Why it's significant Kabam has gifted all The Hunger Games' players $0.14

In a very candid press release, Kabam has formally announced that it's changed the monetisation in some of its games.

Taking about how the company had transformed during 2014 it said it was:

"Easing monetization requirements on several games to generate greater long-term customer loyalty."

In some ways, it's a remarkable volte-face given that Kabam operates some of the most successful F2P mobile and web games in the world.

Four of its games have generated $100 million in lifetime revenues, while 12 games grossed more than $1 million in a month in 2014.

Overall, 2014 sales were $400 million, up 11 percent year-on-year, but much lower than the $550 - $600 million it predicted in April 2014.

Volte-face

Yet from the players' point of view, Kabam games have always been highly monetised - in economic not moral terms.

Certainly as we pointed out with respect to in-game reciprocity - one key element of engagement and monetisation - Kabam games have tended to be parsimonious in terms of how much hard currency they give to players.

This is important as gifting players with hard currency encourages them to enter the game store and start experimenting with the in-app purchases.

With this in mind, Kabam's statement suggests that the wider F2P gaming ecosystem is changing, with players however unconsciously requiring more encouragement from the games they play to keep playing.

Given the massive oversupply of content in app stores, the increasing marketing costs required to launch a game, and a general switch among developers to release fewer, higher quality games, it's a move that makes complete sense.

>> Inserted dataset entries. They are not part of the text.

(** * BranchBreakpoints: a shallow embedding of the reconciler and the
      duplicate check, and the properties of the specification checked
      against it.

    Sources embedded here:
    - [src/types.ts]: the JSON value model and the equality predicates;
    - the extension module ([activate], [setBreakpoints],
      [getUpdatedBreakpoints], [getBreakpoint], [clearBranchBreakpoints],
      [getInitialBranchBreakpoints], [getWorkspaceBreakpoints]).

    JavaScript values are modelled by what the code can observe of them:
    - an object is an instance of the host classes [SourceBreakpoint] or
      [FunctionBreakpoint], or a plain record (what a persisted blob
      revives to, and what the host base class [Breakpoint] looks like);
    - a host [Range] has the fields [start] and [end]; a [JsonRange] is a
      two-element array and has neither;
    - an exception is a value of [Result]; code with closure variables
      threads an explicit state. *)

From Stdlib Require Import ZArith Ascii.
From stdpp Require Import base tactics option list strings gmap pretty.

Set Default Proof Using "Type".
Local Open Scope Z_scope.

(** ** Exceptions *)

Inductive Exn : Type :=
| TypeError                (* reading a property of [undefined] *)
| Error (message : string) (* [throw new Error(message)] *).

Inductive Result (A : Type) : Type :=
| Ok (a : A)
| Throw (e : Exn).
Arguments Ok {A} a.
Arguments Throw {A} e.

Definition rbind {A B} (r : Result A) (k : A → Result B) : Result B :=
  match r with
  | Ok a => k a
  | Throw e => Throw e
  end.

Global Instance Result_ret : MRet Result := λ A a, Ok a.
Global Instance Result_bind : MBind Result := λ A B k r, rbind r k.

(** ** Value model ([src/types.ts]) *)

(** [JsonPosition]; a host [Position] has the same two fields. *)
Record JsonPosition := { line : N; character : N }.

(** [JsonRange = [JsonPosition, JsonPosition]]: a two-element array. *)
Definition JsonRange : Type := JsonPosition * JsonPosition.

(** The host class [Range]: an object with [start] and [end]. *)
Record Range := { start : JsonPosition; end_ : JsonPosition }.

(** What [location.range] can hold at run time.  A breakpoint of the host
    carries a [Range]; a stored breakpoint revived from the persisted blob
    carries the array, which is how [getBreakpoint] ([location.range[0]])
    and [toStringRange] ([range[0]]) read it.  Both kinds reach
    [areBreakpointsEqual]: [getUpdatedBreakpoints] compares the breakpoints
    of an event with the entries of [branch.breakpoints]. *)
Inductive RangeValue : Type :=
| RangeObject (r : Range)
| RangeArray (r : JsonRange).

(** [JsonLocation] and the host [Location] both expose [uri.path] and
    [range]; they differ in the shape of [range]. *)
Record LocationValue := { uri_path : string; range : RangeValue }.

(** The fields of the base class [Breakpoint]. *)
Record Attributes := {
  enabled : bool;
  condition : option string;
  hitCondition : option string;
  logMessage : option string
}.

(** [VSCodeBreakpoint = SourceBreakpoint | FunctionBreakpoint | Breakpoint],
    and [JsonBreakpoint extends Breakpoint] with two optional fields.  The
    first two constructors are the instances of the host classes (what
    [instanceof] tells apart); [JsonObject] is every other object: a
    [JsonBreakpoint] with its optional [location] (a [JsonLocation]) and
    [functionName], and, with both undefined, a plain [Breakpoint]. *)
Inductive Breakpoint : Type :=
| SourceBreakpoint (uri : string) (r : Range) (a : Attributes)
| FunctionBreakpoint (functionName : string) (a : Attributes)
| JsonObject (location : option (string * JsonRange))
             (functionName : option string) (a : Attributes).

Record Branch := { name : string; breakpoints : list Breakpoint }.

(** [version] is tested for absence by the loader, hence optional. *)
Record BranchBreakpoints := { version : option string; branch : list Branch }.

Global Instance JsonPosition_eq_dec : EqDecision JsonPosition.
Proof. solve_decision. Defined.
Global Instance Range_eq_dec : EqDecision Range.
Proof. solve_decision. Defined.
Global Instance RangeValue_eq_dec : EqDecision RangeValue.
Proof. solve_decision. Defined.
Global Instance LocationValue_eq_dec : EqDecision LocationValue.
Proof. solve_decision. Defined.
Global Instance Attributes_eq_dec : EqDecision Attributes.
Proof. solve_decision. Defined.
Global Instance Breakpoint_eq_dec : EqDecision Breakpoint.
Proof. solve_decision. Defined.
Global Instance Branch_eq_dec : EqDecision Branch.
Proof. solve_decision. Defined.
Global Instance BranchBreakpoints_eq_dec : EqDecision BranchBreakpoints.
Proof. solve_decision. Defined.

Like many other companies then, Kabam has dialled down its monetisation to focus on retention and engagement, in the hope this will eventually lead to a higher life time value per player.

Hunger pangs

In terms of how this change is being experienced in practice, one small example can be seen in The Hunger Games: Panem Rising.

Until the most recent update, the game didn't gift players any hard currency (called sparks); the meter in the top right corner firmly read '0'.

Now, however, players have been retrospectively rewarded with items and soft currency via an achievements system, as well as 10 hard currency units.

Technically, this is a symbolic amount; the game's exchange rate is 70 sparks to the dollar so 10 sparks are worth a mere $0.14.

But it's a start.

Contributing Editor

A Pocket Gamer co-founder, Jon is Contributing Editor at PG.biz which means he acts like a slightly confused uncle who's forgotten where he's left his glasses. As well as letters and cameras, he likes imaginary numbers and legumes.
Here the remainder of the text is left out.